Athletics Australia asked me to travel to their European training base in Cologne, Germany earlier this year. During Australia’s winter months it can be difficult for athletes to train and compete effectively for the major championships, which are usually held in the northern hemisphere summer. So many of Australia’s elite athletes base themselves in Europe during this time to train in the warmer climate and then travel around competing at the various track and field grand prix events held throughout the region during this time.

Athletics Australia decided to use Cologne as a central point in Europe to provide access to quality training facilities and support services, such as physiotherapy and massage, so the athletes can base themselves in Europe with confidence they have all they need to prepare well for major championships, or chase those elusive A qualifying times to guarantee selection on official teams such as the Olympic Team.

I arrived in Cologne at the start of June as part of the first group of people to staff the training base for the season. Cologne has also become an ideal place to be based not only due to the warmer weather, but because of the variety of training facilities needed for the range of athletes across the sport of track and field. The sprinters and field athletes need a great track surface and infield facilities, whereas the middle to long distance runners also need access to off-road paths for long runs, interval sessions and threshold runs. They all like a good gym close by as well. All of these facilities were accessible at the local sports university who Athletics Australia now have a good relationship with, and the nearby park has kilometers of forest trails on a perfect surface for clocking up the K’s, fantastically only 10-15 minutes from the city center.

For the majority of my treatment time I was based in the Ameron Hotel, where I set up shop in the gym space with the massage therapist to treat the athletes coming and going from Cologne. A typical day started with an early morning jog through the park, often with the opportunity to join in on an easy run with some of the distance athletes. This was a good opportunity to have a chat and get to know the athletes a little better, have a look at their running techniques and appreciate the variation in styles, and take in the local sights at a slower pace.

After the run it was a quick shower and down to the fantastic hotel buffet breakfast- a highlight of any good sports trip for me! Depending on the day of the week and the different schedules for some of the athletes competing at midweek events, it was often then an opportunity to head down to the track and keep an eye on the track work, particularly for any athletes who were adjusting their training due to some tightness or niggles. I was also able to be an extra set of eyes for athletes who did not have the luxury of travelling with their own coach, to give feedback on technique, or just take some pics for their social media accounts!

After the track session I usually had a few hours of treatment scheduled in, following up on an athletes progression through rehab from injury, making sure they were keeping up their self-management of stretching and strengthening exercises, and monitoring all the key physical parameters for each individual that indicates whether they are still in good shape or are at risk of aggravating previous injuries. Some just required a little “tune-up” before travelling the next day of a weekend competition.
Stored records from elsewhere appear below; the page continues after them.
(** * makedist.py: the release-packaging script, embedded and verified

    The script stages the application files into [tempapp], asks the
    bundler for one application directory per platform, and archives each
    directory as a zip file or a disk image.

    The embedding follows [src/makedist.py] function by function.  The
    script is stateful (it reads and writes the file system, prints, and
    spawns shell commands) and fallible (Python exceptions), so it runs in
    a state-and-exception monad over a [world]: a file system plus the
    ordered log of what was printed and which commands were spawned.

    What the script only borrows is modelled at its interface:
    - Python's [str] operations ([in], [startswith], [replace], slicing),
      [os.path.split] and [os.path.join] (POSIX flavour) are written out;
    - the file system is a finite map from absolute paths (lists of
      components) to nodes; paths are resolved lexically against a fixed
      working directory; there are no symbolic links, permissions or
      special files;
    - [subprocess.call] is an oracle [shell] that may rewrite the file
      system; its exit status is ignored, as in the script;
    - [json.load] is an oracle [json_loads]. *)

From stdpp Require Import gmap strings list fin_maps.
From Stdlib Require Import Ascii.

(** ** Python strings *)

Module Str.

(** [s.startswith(p)] *)
Definition startswith (s p : string) : bool := String.prefix p s.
I also had the responsibility of attending medical appointments for a number of athletes, who required assistance from local specialists for scans or other interventions, overseeing decisions on management and communicating with the head medical staff for the athletics team back home to keep them informed on progress and directions of treatment.
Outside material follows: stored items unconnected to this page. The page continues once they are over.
(** What the [try] block of the script does, however it ends. *)
Lemma main_try_facts (senv : ScriptEnv) (G : Globals) (s : Script) r s' :
  main_try senv G s = (r, s') ->
  tracebacks (fst s') = tracebacks (fst s) /\
  (exists out, stdout (fst s') = stdout (fst s) ++ out) /\
  exists new,
    trace (snd s') = trace (snd s) ++ new /\
    count_calls is_StartJVM new <= 1 /\
    count_calls is_Connect new <= 2 /\
    count_ok is_Connect new = count_calls is_any_close new /\
    (count_calls is_Connect new = 2 ->
     exists user version out,
       stdout (fst s') = stdout (fst s) ++
         [ "✓ Connected as: " +:+ str_val user;
           "✓ Database version: " +:+ slice_to 50 version +:+ "..." ] ++ out).
Proof.
  destruct s as [x w]. unfold main_try, bind.
  destruct (cockroach_connection_in (driver senv) G (connection_test_body senv) (x, w))
    as [[e | u] [x1 w1]] eqn:H1.
  - intros Heq; inversion Heq; subst.
    destruct (connection_test_console _ _ _ _ _ _ _ H1) as (Htb & out & Hout & _).
    destruct (scope_in_summary _ _ _ _ _ _ _ _ (connection_test_body_quiet senv) H1)
      as (new & Htr & Hs & _ & Hc & Hbal & _).
    simpl. split; [exact Htb |]. split; [eauto |].
    exists new. repeat split; auto; lia.
  - destruct (connection_test_console _ _ _ _ _ _ _ H1) as (Htb & out & Hout & Hok).
    destruct (Hok u eq_refl) as (user & version & ->).
    destruct (scope_in_summary _ _ _ _ _ _ _ _ (connection_test_body_quiet senv) H1)
      as (new1 & Htr1 & Hs1 & _ & Hc1 & Hbal1 & Hnone1).
    assert (Hstarted : exists a1, jvm w1 = Some a1).
    { destruct (jvm w1) as [a1 |] eqn:E; [eauto |].
      destruct (Hnone1 eq_refl) as (_ & e & He). discriminate. }
    destruct Hstarted as (a1 & Ha1).
    unfold lift_in. simpl.
    destruct (run_reconciliation_query (driver senv) G tables_query None w1)
      as [[e | cr] w2] eqn:H2;
      destruct (run_reconciliation_query_summary _ _ _ _ _ _ _ H2)
        as (new2 & Htr2 & _ & Hkeep2 & Hc2 & Hbal2);
      destruct (Hkeep2 a1 Ha1) as [_ Hs2].
    + intros Heq; inversion Heq; subst. simpl.
      split; [exact Htb |]. split; [eauto |].
      exists (new1 ++ new2). rewrite Htr2, Htr1, <- app_assoc.
      rewrite !count_calls_app, !count_ok_app.
      repeat split; try lia.
      intros _. exists user, version, []. rewrite Hout. reflexivity.
    + simpl. intros Hrows.
      destruct (print_rows_frame _ _ _ _ Hrows) as (Hw & Htb3 & out3 & Hout3).
      simpl in Hw, Htb3, Hout3.
      rewrite Hw, Htb3, Hout3, Hout, <- !app_assoc. simpl.
      split; [exact Htb |]. split; [eauto |].
      exists (new1 ++ new2). rewrite Htr2, Htr1, <- app_assoc.
      rewrite !count_calls_app, !count_ok_app.
      repeat split; try lia.
      intros _. eauto.
Qed.

(** The handler of the script only prints: the error line, then the
    traceback. *)
Lemma main_cases (senv : ScriptEnv) (G : Globals) (s : Script) :
  (exists s1,
     main_try senv G s = (inr tt, s1) /\ main senv G s = (inr tt, s1)) \/
  (exists e s1,
     main_try senv G s = (inl e, s1) /\ isinstance_Exception e = false /\
     main senv G s = (inl e, s1)) \/
  (exists e s1,
     main_try senv G s = (inl e, s1) /\ isinstance_Exception e = true /\
     main senv G s =
       (inr tt,
        ({| stdout := stdout (fst s1) ++ ["✗ Error: " +:+ exn_msg e];
            tracebacks := tracebacks (fst s1) ++ [e];
            fetchones := fetchones (fst s1) |}, snd s1))).
Proof.
  unfold main, try_except_Exception.
  destruct (main_try senv G s) as [[e | []] s1] eqn:Htry.
  - destruct (isinstance_Exception e) eqn:Hexc.
    + right; right. exists e, s1.
      split; [reflexivity |]. split; [exact Hexc |].
      unfold bind, print, traceback_print_exc. reflexivity.
    + right; left. exists e, s1. repeat split. exact Hexc.
  - left. exists s1. split; reflexivity.
Qed.


(** X9.  However the script's main block ends, it has called
    [startJVM] at most once (a start that fails ends the block), it has
    called [connect] at most twice, and it has called [close] exactly
    as many times as [connect] succeeded: no connection is left
    open. *)
Theorem main_resources (senv : ScriptEnv) (G : Globals) (s : Script) :
  exists new,
    trace (snd (snd (main senv G s))) = trace (snd s) ++ new /\
    count_calls is_StartJVM new <= 1 /\
    count_calls is_Connect new <= 2 /\
    count_ok is_Connect new = count_calls is_any_close new.
Proof.
  destruct (main_cases senv G s)
    as [(s1 & Htry & ->) | [(e & s1 & Htry & Hexc & ->) | (e & s1 & Htry & Hexc & ->)]];
    destruct (main_try_facts _ _ _ _ _ Htry)
      as (_ & _ & new & Htr & Hs & Hc & Hbal & _);
    simpl; exists new; auto.
Qed.

(** X10.  The script attempts its second connection, the one of the
    tables query, only after the connection test has gone through: if
    its calls include two [connect]s, the output begins with the two
    lines of the test. *)
Theorem main_second_connection_after_test (senv : ScriptEnv) (G : Globals)
    (s : Script) new :
  trace (snd (snd (main senv G s))) = trace (snd s) ++ new ->
  count_calls is_Connect new = 2 ->
  exists user version out,
    stdout (fst (snd (main senv G s))) = stdout (fst s) ++
      [ "✓ Connected as: " +:+ str_val user;
        "✓ Database version: " +:+ slice_to 50 version +:+ "..." ] ++ out.
Proof.
  intros Hnew Htwo.
  destruct (main_cases senv G s)
    as [(s1 & Htry & Hmain) | [(e & s1 & Htry & Hexc & Hmain)
                              | (e & s1 & Htry & Hexc & Hmain)]];
    rewrite Hmain in *; simpl in *;
    destruct (main_try_facts _ _ _ _ _ Htry)
      as (_ & _ & new' & Htr & _ & _ & _ & Hord);
    rewrite Htr in Hnew; apply app_inv_head in Hnew; subst new';
    destruct (Hord Htwo) as (user & version & out & Hout).
  - eauto.
  - eauto.
  - exists user, version, (out ++ ["✗ Error: " +:+ exn_msg e]).
    rewrite Hout, <- !app_assoc. reflexivity.
Qed.

Lemma main_second_connection_after_test_witness :
  let run := main (script_env happy_env) source_globals (empty_console, fresh_world) in
  exists user version out,
    stdout (fst (snd run)) = stdout empty_console ++
      [ "✓ Connected as: " +:+ str_val user;
        "✓ Database version: " +:+ slice_to 50 version +:+ "..." ] ++ out.
Proof.
  intros run.
  apply (main_second_connection_after_test (script_env happy_env) source_globals
           (empty_console, fresh_world) (trace (snd (snd run)))).
  - vm_compute. reflexivity.
  - vm_compute. reflexivity.
Defined.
I had the opportunity or traveling to a competition in Oordegem, Belgium, one weekend where a good number of Aussies were competing in a local region championship. It was about a 3 hour drive from Cologne, but everything is made closer in Germany when you can drive 150Kmph + on an autobahn. I always enjoy being present at a competition where you have the opportunity to see the patients you have been looking after put all their hard work into action, knowing you have played a small part in their successful results.

All in all it was a great opportunity to travel with elite athletes on the preparation for such a major event as the Olympic Games. What a great way to see the world!